In the listing below, count each line containing "revert" and answer with the count only.

SUPPLIED MATERIAL >>
——————

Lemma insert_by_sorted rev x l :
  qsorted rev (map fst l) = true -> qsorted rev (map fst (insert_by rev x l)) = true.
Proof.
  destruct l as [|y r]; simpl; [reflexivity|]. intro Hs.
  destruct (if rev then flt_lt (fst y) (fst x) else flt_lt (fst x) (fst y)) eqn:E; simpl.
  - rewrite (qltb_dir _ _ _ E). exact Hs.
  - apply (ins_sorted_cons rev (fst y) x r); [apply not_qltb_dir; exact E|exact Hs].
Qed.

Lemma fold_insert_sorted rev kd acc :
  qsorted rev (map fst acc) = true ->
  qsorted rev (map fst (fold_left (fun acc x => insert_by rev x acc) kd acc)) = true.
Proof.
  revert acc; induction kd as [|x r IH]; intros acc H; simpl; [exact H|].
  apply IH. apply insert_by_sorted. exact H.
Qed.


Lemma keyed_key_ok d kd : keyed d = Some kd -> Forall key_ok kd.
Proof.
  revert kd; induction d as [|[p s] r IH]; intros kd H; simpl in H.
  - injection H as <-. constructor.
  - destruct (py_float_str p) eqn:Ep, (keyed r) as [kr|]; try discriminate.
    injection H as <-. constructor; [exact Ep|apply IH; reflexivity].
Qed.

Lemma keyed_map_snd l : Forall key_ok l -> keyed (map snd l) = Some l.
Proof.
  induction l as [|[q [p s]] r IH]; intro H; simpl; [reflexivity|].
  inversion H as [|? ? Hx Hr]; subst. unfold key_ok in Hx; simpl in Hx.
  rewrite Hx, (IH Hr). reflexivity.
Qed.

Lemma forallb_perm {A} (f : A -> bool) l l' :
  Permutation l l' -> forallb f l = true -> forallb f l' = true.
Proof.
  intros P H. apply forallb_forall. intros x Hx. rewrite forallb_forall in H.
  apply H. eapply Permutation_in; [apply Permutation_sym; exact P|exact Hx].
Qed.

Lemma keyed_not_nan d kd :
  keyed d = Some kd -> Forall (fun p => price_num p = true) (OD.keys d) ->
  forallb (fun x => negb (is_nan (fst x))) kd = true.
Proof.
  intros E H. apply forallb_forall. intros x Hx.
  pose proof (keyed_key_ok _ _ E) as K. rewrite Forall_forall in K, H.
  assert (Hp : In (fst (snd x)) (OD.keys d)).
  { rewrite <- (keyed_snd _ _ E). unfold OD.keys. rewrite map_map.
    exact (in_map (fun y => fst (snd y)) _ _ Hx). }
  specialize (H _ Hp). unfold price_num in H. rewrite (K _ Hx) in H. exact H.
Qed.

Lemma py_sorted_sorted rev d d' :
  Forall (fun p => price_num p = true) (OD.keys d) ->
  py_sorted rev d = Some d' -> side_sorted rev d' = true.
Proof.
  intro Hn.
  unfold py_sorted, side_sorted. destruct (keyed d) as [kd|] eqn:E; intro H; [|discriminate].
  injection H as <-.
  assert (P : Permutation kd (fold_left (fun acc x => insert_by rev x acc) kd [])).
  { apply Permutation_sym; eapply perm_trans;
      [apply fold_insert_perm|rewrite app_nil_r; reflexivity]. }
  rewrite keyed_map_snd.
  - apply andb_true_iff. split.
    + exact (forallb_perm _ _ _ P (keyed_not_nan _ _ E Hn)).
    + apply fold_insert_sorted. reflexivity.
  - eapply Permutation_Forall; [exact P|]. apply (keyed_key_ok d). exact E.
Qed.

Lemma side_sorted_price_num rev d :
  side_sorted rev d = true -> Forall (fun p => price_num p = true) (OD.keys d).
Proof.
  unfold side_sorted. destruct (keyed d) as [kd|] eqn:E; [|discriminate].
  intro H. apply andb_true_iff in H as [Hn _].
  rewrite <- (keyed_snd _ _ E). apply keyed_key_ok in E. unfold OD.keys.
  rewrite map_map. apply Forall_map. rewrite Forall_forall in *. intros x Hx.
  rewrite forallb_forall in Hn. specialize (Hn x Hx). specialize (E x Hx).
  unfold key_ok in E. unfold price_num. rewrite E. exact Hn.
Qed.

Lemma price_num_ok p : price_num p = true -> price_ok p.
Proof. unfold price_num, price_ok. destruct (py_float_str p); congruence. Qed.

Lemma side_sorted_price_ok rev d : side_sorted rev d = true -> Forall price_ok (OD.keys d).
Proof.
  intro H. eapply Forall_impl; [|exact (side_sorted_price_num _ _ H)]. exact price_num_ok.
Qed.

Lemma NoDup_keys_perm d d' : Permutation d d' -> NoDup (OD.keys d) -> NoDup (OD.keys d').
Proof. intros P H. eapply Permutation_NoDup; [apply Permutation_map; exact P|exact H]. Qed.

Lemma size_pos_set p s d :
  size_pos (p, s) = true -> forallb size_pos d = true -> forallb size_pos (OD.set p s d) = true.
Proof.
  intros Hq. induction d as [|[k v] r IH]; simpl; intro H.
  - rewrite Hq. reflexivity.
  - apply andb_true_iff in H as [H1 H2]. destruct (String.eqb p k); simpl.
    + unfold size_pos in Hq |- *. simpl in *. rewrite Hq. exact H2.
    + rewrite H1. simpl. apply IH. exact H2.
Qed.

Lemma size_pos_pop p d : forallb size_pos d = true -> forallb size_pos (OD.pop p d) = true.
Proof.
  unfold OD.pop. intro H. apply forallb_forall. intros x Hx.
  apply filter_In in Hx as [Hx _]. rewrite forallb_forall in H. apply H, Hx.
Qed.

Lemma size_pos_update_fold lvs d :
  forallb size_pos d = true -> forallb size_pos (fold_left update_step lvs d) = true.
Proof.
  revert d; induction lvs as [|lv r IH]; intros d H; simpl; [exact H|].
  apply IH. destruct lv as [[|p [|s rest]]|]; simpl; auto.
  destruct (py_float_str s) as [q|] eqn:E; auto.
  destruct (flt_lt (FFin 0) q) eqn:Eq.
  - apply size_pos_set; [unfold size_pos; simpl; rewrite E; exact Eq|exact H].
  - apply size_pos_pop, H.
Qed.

——————

FINISHED TASK >>
3